Work instructions: Take the entries below and print only the lines from the one with "- destruct (wait" through the one with "- exists (Ok", exactly as they stand, both ends included.

Data extracts:
Lemma doWithRetry_loop_spec (c : Client) (ctx : Context World)
    (do : World -> (Response + error) * World) :
  forall (budget : nat) (attempt : Z) (lastErr : option error) (s s' : Sys)
         (out : Res (option Response)),
    0 <= attempt <= 4 ->
    (Z.to_nat (4 - attempt) < budget)%nat ->
    doWithRetry_loop c ctx do budget attempt lastErr s = (out, s') ->
    exists evs, log s' = log s ++ evs /\ loop_post attempt lastErr evs out.
Proof.
  induction budget as [|budget IH]; intros attempt lastErr s s' out Hat Hb Hrun.
  { lia. }
  simpl in Hrun. unfold maxRetries in Hrun.
  destruct (attempt <=? 3) eqn:Hle.
  2:{ apply Z.leb_gt in Hle. assert (attempt = 4) by lia. subst attempt.
      exists []. rewrite app_nil_r. split.
      - destruct lastErr; unfold raise, ret in Hrun; inversion Hrun; auto.
      - left. repeat split.
        destruct lastErr; unfold raise, ret in Hrun; inversion Hrun; auto. }
  apply Z.leb_le in Hle.
  unfold bind at 1 in Hrun.
  (* the backoff wait *)
  assert (Hpre: exists r0 s0,
             (if 0 <? attempt then wait ctx (backoffFunc c (wrap (attempt - 1)))
              else ret tt) s = (r0, s0) /\ quiet_step r0 s s0).
  { destruct (0 <? attempt).
    - destruct (wait ctx (backoffFunc c (wrap (attempt - 1))) s) as [r0 s0] eqn:E.
      exists r0, s0. split; auto. eapply wait_quiet; eauto.
    - exists (Ok tt), s. split; auto. left. auto. }
  destruct Hpre as [r0 [s0 [E0 Q0]]]. rewrite E0 in Hrun.
  destruct Q0 as [[-> Hlog0] | [d [e [-> Hlog0]]]].
  2:{ inversion Hrun; subst. exists [EvAfter d (Some e)]. split; auto.
      right. exists [], (EvAfter d (Some e)).
      repeat split; auto.
      change (requests [EvAfter d (Some e)]) with 0%nat. lia. }
  assert (Hpre: exists pre, log s0 = log s ++ pre /\ Forall continues pre /\
                            requests pre = 0%nat /\ last_response pre = None).
  { destruct Hlog0 as [-> | [d ->]].
    - exists []. rewrite app_nil_r. auto.
    - exists [EvAfter d None]. repeat split; auto.
      constructor; simpl; auto. }
  clear Hlog0. destruct Hpre as [pre [Hlog0 [Cpre [Rpre Lpre]]]].
  (* the request *)
  unfold bind at 1 in Hrun.
  destruct (call_do do s0) as [r1 s1] eqn:E1.
  apply call_do_inv in E1. destruct E1 as [x [-> Hlog1]].
  assert (Hreq1: requests (pre ++ [EvDo x]) = 1%nat).
  { rewrite requests_app, Rpre. reflexivity. }
  destruct x as [resp | err].
  2:{ unfold raise in Hrun. inversion Hrun; subst.
      exists (pre ++ [EvDo (inr err)]). split.
      - rewrite Hlog1, Hlog0, <- app_assoc. reflexivity.
      - right. exists pre, (EvDo (inr err)). repeat split; auto.
        rewrite Hreq1. lia. }
  destruct (StatusCode resp =? StatusOK) eqn:H200.
  { unfold ret in Hrun. inversion Hrun; subst.
    exists (pre ++ [EvDo (inl resp)]). split.
    - rewrite Hlog1, Hlog0, <- app_assoc. reflexivity.
    - right. exists pre, (EvDo (inl resp)). repeat split; auto.
      + rewrite Hreq1. lia.
      + simpl. rewrite H200. reflexivity. }
  destruct (isRetryable (StatusCode resp)) eqn:Hretry; simpl in Hrun.
  2:{ unfold raise in Hrun. inversion Hrun; subst.
      exists (pre ++ [EvDo (inl resp)]). split.
      - rewrite Hlog1, Hlog0, <- app_assoc. reflexivity.
      - right. exists pre, (EvDo (inl resp)). repeat split; auto.
        + rewrite Hreq1. lia.
        + simpl. rewrite H200, Hretry. split; auto. discriminate. }
  assert (Cresp: continues (EvDo (inl resp))).
  { simpl. split; auto. apply Z.eqb_neq. exact H200. }
  (* the Retry-After wait *)
  unfold bind at 1 in Hrun.
  destruct (retry_after_wait c ctx resp s1) as [r2 s2] eqn:E2.
  apply retry_after_wait_quiet in E2.
  destruct E2 as [[-> Hlog2] | [d [e [-> Hlog2]]]].
  2:{ inversion Hrun; subst.
      exists ((pre ++ [EvDo (inl resp)]) ++ [EvAfter d (Some e)]). split.
      - rewrite Hlog2, Hlog1, Hlog0, <- !app_assoc. reflexivity.
      - right. exists (pre ++ [EvDo (inl resp)]), (EvAfter d (Some e)).
        repeat split; auto.
        + apply Forall_app. split; auto.
        + rewrite requests_app, Hreq1.
          change (requests [EvAfter d (Some e)]) with 0%nat. lia. }
  assert (Hra: exists ra, log s2 = log s1 ++ ra /\ Forall continues ra /\
                          requests ra = 0%nat /\
                          (ra = [] \/ exists d, ra = [EvAfter d None])).
  { destruct Hlog2 as [-> | [d ->]].
    - exists []. rewrite app_nil_r. auto.
    - exists [EvAfter d None]. repeat split; auto.
      + constructor; simpl; auto.
      + right. exists d. reflexivity. }
  clear Hlog2. destruct Hra as [ra [Hlog2 [Cra [Rra Sra]]]].
  (* the next iteration *)
  assert (Hw: wrap (attempt + 1) = attempt + 1).
  { apply wrap_id. unfold is_int, min_int, max_int. lia. }
  rewrite Hw in Hrun.
  apply IH in Hrun; [| lia | lia].
  destruct Hrun as [evs [Hlog3 Hpost]].
  set (mid := (pre ++ [EvDo (inl resp)]) ++ ra).
  assert (Hmid: log s2 = log s ++ mid).
  { unfold mid. rewrite Hlog2, Hlog1, Hlog0, <- !app_assoc. reflexivity. }
  assert (Cmid: Forall continues mid).
  { unfold mid. repeat (apply Forall_app; split); auto. }
  assert (Rmid: requests mid = 1%nat).
  { unfold mid. rewrite requests_app, Hreq1, Rra. reflexivity. }
  exists (mid ++ evs). split.
  { rewrite Hlog3, Hmid, <- app_assoc. reflexivity. }
  right. destruct Hpost as [[-> [Hat4 ->]] | [body [final [-> [Cb [Rb Fb]]]]]].
  - (* the budget is used up *)
    rewrite app_nil_r. assert (attempt = 3) by lia. subst attempt.
    change (Z.to_nat (4 - 3)) with 1%nat.
    destruct Sra as [-> | [d ->]].
    + exists pre, (EvDo (inl resp)). unfold mid. rewrite app_nil_r.
      repeat split; auto.
      * rewrite Hreq1. lia.
      * simpl. rewrite H200. split; auto.
    + exists (pre ++ [EvDo (inl resp)]), (EvAfter d None). unfold mid.
      repeat split; auto.
      * apply Forall_app; split; auto.
      * fold mid. rewrite Rmid. lia.
      * exists resp. split; auto.
        rewrite !last_response_app. simpl. reflexivity.
  - exists (mid ++ body), final. rewrite app_assoc.
    assert (Hn: Z.to_nat (4 - attempt) = S (Z.to_nat (4 - (attempt + 1)))) by lia.
    repeat split; auto.
    + apply Forall_app; split; auto.
    + rewrite <- app_assoc, requests_app, Rmid. lia.
    + rewrite <- app_assoc.
      destruct final as [[r|e] | d [e|]]; simpl in *; auto.
      * destruct (StatusCode r =? StatusOK); auto.
        destruct Fb as [-> Fb]. split; auto.
        intros Hr. rewrite requests_app, Rmid, (Fb Hr), Hn. reflexivity.
      * destruct Fb as [Fb [r [Lr ->]]]. split.
        -- rewrite requests_app, Rmid, Fb, Hn. reflexivity.
        -- exists r. split; auto. rewrite last_response_app, Lr. reflexivity.
Qed.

Output:
    - destruct (wait ctx (backoffFunc c (wrap (attempt - 1))) s) as [r0 s0] eqn:E.
      exists r0, s0. split; auto. eapply wait_quiet; eauto.
    - exists (Ok tt), s. split; auto. left. auto. }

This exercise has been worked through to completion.